Laura, prostituta conhecida na zona da Betesga, era uma informadora frequente de Filipe. Era útil, pois estava sempre ao corrente dos mexericos. Estava estendida no passeio, moribunda,. Uma faca de cozinha cravada no peito prejudicava-lhe seriamente a respiração. Um pequeno grupo de colegas de trabalho, alguns transeuntes rodeavam-na. Filipe chegou -.se junto da rapariga.  disse – não mexam em nada! Os curiosos deram um passo atrás. A rapariga estava nas últimas e Filipe ajoelhou-se junto dela enquanto a ambulância do INEM travava junto do grupo. Antes do pessoal paramédico chegar conseguiu perguntar. – Quem foi? «. Louca… Caldas» – gorgolejou.

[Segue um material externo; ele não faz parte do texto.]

Lemma abort_reason fuel (st : Store) id r :
  (id < length st)%nat -> signal_aborted st id = false ->
  signal_reason (abort (S fuel) st id r) id = Some (default defaultAbortReason r).
Proof.
  intros Hlt Ea. rewrite abort_S. destruct (lookup_lt_is_Some_2 st id Hlt) as [s El].
  unfold Store in *. rewrite El.
  assert (Es : aborted s = false).
  { unfold signal_aborted in Ea. unfold Store in *. rewrite El in Ea. exact Ea. }
  rewrite Es.
  apply (fold_left_preserves
           (fun st' => signal_aborted st' id = true
                       /\ signal_reason st' id = Some (default defaultAbortReason r))).
  - intros a [l once] [Ha Hr]. unfold dispatch_step. cbn [fst snd].
    destruct (registered a id l); [|split; assumption].
    assert (Hb : signal_aborted (if once then removeEventListener a id l else a) id = true
                 /\ signal_reason (if once then removeEventListener a id l else a) id
                    = Some (default defaultAbortReason r))
      by (destruct once;
          rewrite ?signal_aborted_removeEventListener, ?signal_reason_removeEventListener;
          split; assumption).
    destruct Hb as [Hb1 Hb2].
    destruct l as [target fwd|target fwd sources].
    + destruct (abort_keeps_fired fuel _ target
                  (if fwd then (if once then removeEventListener a id (OnAbort target fwd)
                                else a) !! id ≫= reason else None) id Hb1) as [H1 H2].
      split; [exact H1|]. rewrite H2. exact Hb2.
    + rewrite signal_aborted_removeFromAll, signal_reason_removeFromAll. split; assumption.
  - rewrite signal_aborted_insert, signal_reason_insert by exact Hlt.
    rewrite !decide_True by reflexivity. split; reflexivity.
Qed.


(** ** Stores along a dispatch *)

Lemma evolves_refl st : evolves st st.
Proof. repeat split; auto. Qed.

Lemma evolves_trans st1 st2 st3 : evolves st1 st2 -> evolves st2 st3 -> evolves st1 st3.
Proof.
  intros (L1 & U1 & A1 & S1) (L2 & U2 & A2 & S2). split; [congruence|]. split; [lia|].
  split.
  - intros j Hj. destruct (A1 j Hj) as [Ha Hr]. destruct (A2 j Ha) as [Ha' Hr'].
    split; [exact Ha'|congruence].
  - intros j l Hin. apply S1, S2. exact Hin.
Qed.

Lemma evolves_removeEventListener st id l : evolves st (removeEventListener st id l).
Proof.
  split; [apply length_removeEventListener|].
  split; [rewrite unfired_removeEventListener; lia|]. split.
  - intros j Hj.
    rewrite signal_aborted_removeEventListener, signal_reason_removeEventListener. auto.
  - intros j l'. rewrite signal_listeners_removeEventListener.
    destruct (decide (id = j)); [|auto].
    intros Hin. apply list_elem_of_filter in Hin as [_ Hin]. exact Hin.
Qed.

Lemma evolves_removeFromAll st sources l : evolves st (removeFromAll st sources l).
Proof.
  apply (removeFromAll_preserves (evolves st)); [|apply evolves_refl].
  intros st' src H. eapply evolves_trans; [exact H|apply evolves_removeEventListener].
Qed.

Lemma evolves_fire (st : Store) id s r :
  st !! id = Some s -> aborted s = false ->
  evolves st (<[id := mkSignal true (Some (default defaultAbortReason r)) (listeners s)]> st).
Proof.
  intros El Es.
  assert (Hlt : (id < length st)%nat) by (eapply lookup_lt_Some; exact El).
  split; [apply length_insert|]. split.
  { pose proof (unfired_fire st id s
                  (mkSignal true (Some (default defaultAbortReason r)) (listeners s))
                  El Es eq_refl). lia. }
  split.
  - intros j Hj.
    assert (Hne : id <> j).
    { intros ->. unfold signal_aborted in Hj. unfold Store in *. rewrite El in Hj. congruence. }
    rewrite signal_aborted_insert, signal_reason_insert by exact Hlt.
    rewrite !decide_False by exact Hne. auto.
  - intros j l. rewrite signal_listeners_insert by exact Hlt.
    destruct (decide (id = j)) as [<-|Hne]; [|auto].
    cbn [listeners]. unfold signal_listeners. unfold Store in *. rewrite El. auto.
Qed.

Lemma evolves_abort fuel st id r : evolves st (abort fuel st id r).
Proof.
  apply (abort_preserves (evolves st)).
  - intros st0 id0 s r0 H El Es. split.
    + eapply evolves_trans; [exact H|apply evolves_fire; assumption].
    + intros st' l H'. eapply evolves_trans; [exact H'|apply evolves_removeEventListener].
  - intros st0 src t f H. eapply evolves_trans; [exact H|apply evolves_removeEventListener].
  - apply evolves_refl.
Qed.

Lemma evolves_dispatch_step fuel id st e : evolves st (dispatch_step fuel id st e).
Proof.
  unfold dispatch_step. destruct (registered st id e.1); [|apply evolves_refl].
  assert (Hb : evolves st (if e.2 then removeEventListener st id e.1 else st))
    by (destruct e.2; [apply evolves_removeEventListener|apply evolves_refl]).
  destruct e.1 as [target fwd|target fwd sources].
  - eapply evolves_trans; [exact Hb|apply evolves_abort].
  - eapply evolves_trans; [exact Hb|apply evolves_removeFromAll].
Qed.

Lemma evolves_fold_dispatch fuel id ls st :
  evolves st (fold_left (dispatch_step fuel id) ls st).
Proof.
  apply (fold_left_preserves (evolves st)); [|apply evolves_refl].
  intros a e Ha. eapply evolves_trans; [exact Ha|apply evolves_dispatch_step].
Qed.

Lemma cleanup_at_home_evolves m st st' :
  evolves st st' -> cleanup_at_home m st -> cleanup_at_home m st'.
Proof. intros (_ & _ & _ & S) H j f sources Hin. eapply H, S, Hin. Qed.

Lemma onAbort_at_sources_evolves m fwd sources st st' :
  evolves st st' -> onAbort_at_sources m fwd sources st -> onAbort_at_sources m fwd sources st'.
Proof. intros (_ & _ & _ & S) H j f Hin. eapply H, S, Hin. Qed.

Lemma unfired_pos (st : Store) j :
  (j < length st)%nat -> signal_aborted st j = false -> (0 < unfired st)%nat.
Proof.
  intros Hlt Ha. destruct (lookup_lt_is_Some_2 st j Hlt) as [s El].
  assert (Es : aborted s = false).
  { unfold signal_aborted in Ha. unfold Store in *. rewrite El in Ha. exact Ha. }
  pose proof (unfired_fire st j s (mkSignal true None []) El Es eq_refl). lia.
Qed.

(** ** The cleanup of a composition *)

Lemma signal_listeners_once (st : Store) id l (once : bool) j l' :
  l' ∈ signal_listeners st j -> (id <> j \/ l' <> l) ->
  l' ∈ signal_listeners (if once then removeEventListener st id l else st) j.
Proof.
  intros Hin Hne. destruct once; [|exact Hin].
  rewrite signal_listeners_removeEventListener.
  destruct (decide (id = j)) as [->|_]; [|exact Hin].
  apply list_elem_of_filter. split; [|exact Hin]. destruct Hne; congruence.
Qed.

Lemma signal_listeners_removeFromAll_other st sources l j l' :
  l' ∈ signal_listeners st j -> l' <> l ->
  l' ∈ signal_listeners (removeFromAll st sources l) j.
Proof.
  intros Hin Hne. rewrite signal_listeners_removeFromAll.
  destruct (bool_decide (j ∈ sources)); [|exact Hin].
  apply list_elem_of_filter. split; assumption.
Qed.

(** A cleanup stays registered on a signal that has fired. *)
Lemma abort_keeps_cleanup fuel st id r m t f sources :
  signal_aborted st m = true ->
  Cleanup t f sources ∈ signal_listeners st m ->
  Cleanup t f sources ∈ signal_listeners (abort fuel st id r) m.
Proof.
  intros Hm Hin.
  apply (abort_preserves
           (fun st' => signal_aborted st' m = true
                       /\ Cleanup t f sources ∈ signal_listeners st' m)).
  - intros st0 id0 s r0 [Ha Hl] El Es.
    assert (Hne : id0 <> m).
    { intros ->. unfold signal_aborted in Ha. unfold Store in *. rewrite El in Ha. congruence. }
    assert (Hlt : (id0 < length st0)%nat) by (eapply lookup_lt_Some; exact El).
    split.
    + rewrite signal_aborted_insert, signal_listeners_insert by exact Hlt.
      rewrite !decide_False by exact Hne. split; assumption.
    + intros st' l [Ha' Hl']. rewrite signal_aborted_removeEventListener.
      split; [exact Ha'|]. apply (signal_listeners_once st' id0 l true); auto.
  - intros st0 src t' f' [Ha Hl]. rewrite signal_aborted_removeEventListener.
    split; [exact Ha|]. apply (signal_listeners_once st0 src _ true); [exact Hl|].
    right. discriminate.
  - split; assumption.
Qed.


Lemma fold_runs_cleanup fuel m fwd sources : forall rest st',
  signal_aborted st' m = true ->
  (forall s', s' ∈ sources -> OnAbort m fwd ∉ signal_listeners st' s')
  \/ (Cleanup m fwd sources ∈ signal_listeners st' m
      /\ Cleanup m fwd sources ∈ rest.*1) ->
  signal_aborted (fold_left (dispatch_step fuel m) rest st') m = true
  /\ forall s', s' ∈ sources ->
       OnAbort m fwd ∉ signal_listeners (fold_left (dispatch_step fuel m) rest st') s'.
Proof.
  induction rest as [|[l once] rest IH]; intros st' Hm H; cbn [fold_left].
  - destruct H as [Hd|[_ Hin]]; [split; assumption|].
    apply elem_of_nil in Hin. contradiction.
  - pose proof (evolves_dispatch_step fuel m st' (l, once)) as (_ & _ & Hf & Hs).
    apply IH; [apply Hf; exact Hm|].
    destruct H as [Hd|[Hc Hr]].
    { left. intros s' Hs' Hin. apply (Hd s' Hs'), Hs, Hin. }
    destruct (decide (l = Cleanup m fwd sources)) as [->|Hne].
    + left. intros s' Hs'. unfold dispatch_step. cbn [fst snd].
      rewrite (proj2 (registered_iff st' m _) Hc).
      rewrite signal_listeners_removeFromAll, bool_decide_eq_true_2 by exact Hs'.
      intros Hin. apply list_elem_of_filter in Hin as [Hn _]. apply Hn. reflexivity.
    + right. split.
      * unfold dispatch_step. cbn [fst snd]. destruct (registered st' m l); [|exact Hc].
        assert (Hc' : Cleanup m fwd sources
                        ∈ signal_listeners (if once then removeEventListener st' m l else st') m)
          by (apply signal_listeners_once; [exact Hc|right; congruence]).
        assert (Hm' : signal_aborted (if once then removeEventListener st' m l else st') m = true)
          by (destruct once; rewrite ?signal_aborted_removeEventListener; exact Hm).
        destruct l as [target f|target f srcs].
        -- apply abort_keeps_cleanup; assumption.
        -- apply signal_listeners_removeFromAll_other; [exact Hc'|discriminate].
      * cbn [fmap list_fmap fst] in Hr. apply elem_of_cons in Hr as [Hr|Hr]; [congruence|exact Hr].
Qed.

(** Firing the signal of a composition runs its cleanup: [onAbort] is gone
    from every source. *)
Lemma abort_runs_cleanup fuel (st : Store) m r fwd sources :
  (m < length st)%nat -> signal_aborted st m = false ->
  Cleanup m fwd sources ∈ signal_listeners st m ->
  signal_aborted (abort (S fuel) st m r) m = true
  /\ forall s', s' ∈ sources ->
       OnAbort m fwd ∉ signal_listeners (abort (S fuel) st m r) s'.
Proof.
  intros Hlt Ha Hc. rewrite abort_S. destruct (lookup_lt_is_Some_2 st m Hlt) as [s El].
  unfold Store in *. rewrite El.
  assert (Es : aborted s = false).
  { unfold signal_aborted in Ha. unfold Store in *. rewrite El in Ha. exact Ha. }
  rewrite Es.
  assert (Hls : signal_listeners st m = (listeners s).*1).
  { unfold signal_listeners. unfold Store in *. rewrite El. reflexivity. }
  apply fold_runs_cleanup.
  - rewrite signal_aborted_insert by exact Hlt. rewrite decide_True by reflexivity. reflexivity.
  - right. rewrite signal_listeners_insert by exact Hlt. rewrite decide_True by reflexivity.
    cbn [listeners]. rewrite <- Hls. split; exact Hc.
Qed.


(** ** A composition and the dispatch *)

Section Linked.

Variables (m : nat) (fwd : bool) (sources : list nat) (s : nat).
Hypothesis Hsm : s <> m.

Lemma linked_once (st : Store) id l (once : bool) :
  linked m fwd sources s st ->
  (l <> OnAbort m fwd \/ id <> s) -> (l <> Cleanup m fwd sources \/ id <> m) ->
  linked m fwd sources s (if once then removeEventListener st id l else st).
Proof.
  intros [[Ha Hd]|(Ha & Hc & Ho)] H1 H2; [left|right].
  - split; [destruct once; rewrite ?signal_aborted_removeEventListener; exact Ha|].
    intros s' Hs' Hin. apply (Hd s' Hs').
    destruct once; [|exact Hin].
    apply (proj2 (proj2 (proj2 (evolves_removeEventListener st id l)))) in Hin. exact Hin.
  - split; [destruct once; rewrite ?signal_aborted_removeEventListener; exact Ha|].
    split; apply signal_listeners_once; try assumption.
    + destruct H2; [right|left]; congruence.
    + destruct H1; [right|left]; congruence.
Qed.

Morreu entre o Poço do Borratém e o Martim Moniz

Na manhã seguinte, trocando impressões com Marília, repetiram vezes sem conta as duas palavras. Até que Filipe deu um palmada na testa: Não é Louca das Caldas… – riu-se – É óbvio  louça das Caldas! – Louça das Caldas? – Marília corou – Daquela?…Filipe não deu pela perturbação da secretária,  « Sim… algum comerciante de Louça das Caldas. E munido com um retrato da rapariga assassinada partiu na manhã seguinte para as Caldas.

Passou dois dias a percorrer os estabelecimentos das Caldas, onde mostrava o retrato da Laura, ninguém conhecia. Foi comprando cavacas e os típicos  bibelôs locais de várias capacidades – o de cinco litros, deixou-o discretamente junto de um contentor de lixo. A secretária ligou-lhe pelo telemóvel com uma nova pista. Na véspera do crime, a Laura fora vista no Elefante Branco com uma maluca de cabelos compridos e nariz adunco que dava umas gargalhadas estranhas. E timidamente sugeriu se a Laura não teria querido dizer a Louca  e não Louça. Marlove nunca dava razão à Marília – se começasse a ter razão, tinha de lhe aumentar o ordenado. Por acaso, Marília acertara…  o assassino era um travesti conhecido por a  Louca do Caldas. Punha uma cabeleira e andava no engate, fazendo concorrência às profissionais. Laura fizera chantagem com a Louca e esta resolvera a questão, silenciando-a.. Quando, na esplanada da Duque de Loulé, explicou tudo ao inspector Pais este, depois de ter pelo telemóvel, mandado uma brigada prender o travesti, passou os dedos pelos bigodes e comentou: «Estrordinário!» Estes contributos que Marlove dava para a investigação judiciária e com os quais nada ganhava, eram a forma de poder exercer a sua actividade remunerada. O inspector Pais chamava-lhe «o imposto de palhota!». E arranjava-lhe clientes que pagavam bem, como no caso do pastor alemão. A útil cooperação com PJ  começara com o caso do Oliveira. O Oliveira do hospital. Pelos altifalantes ouviu a chamada para a sala de embarque.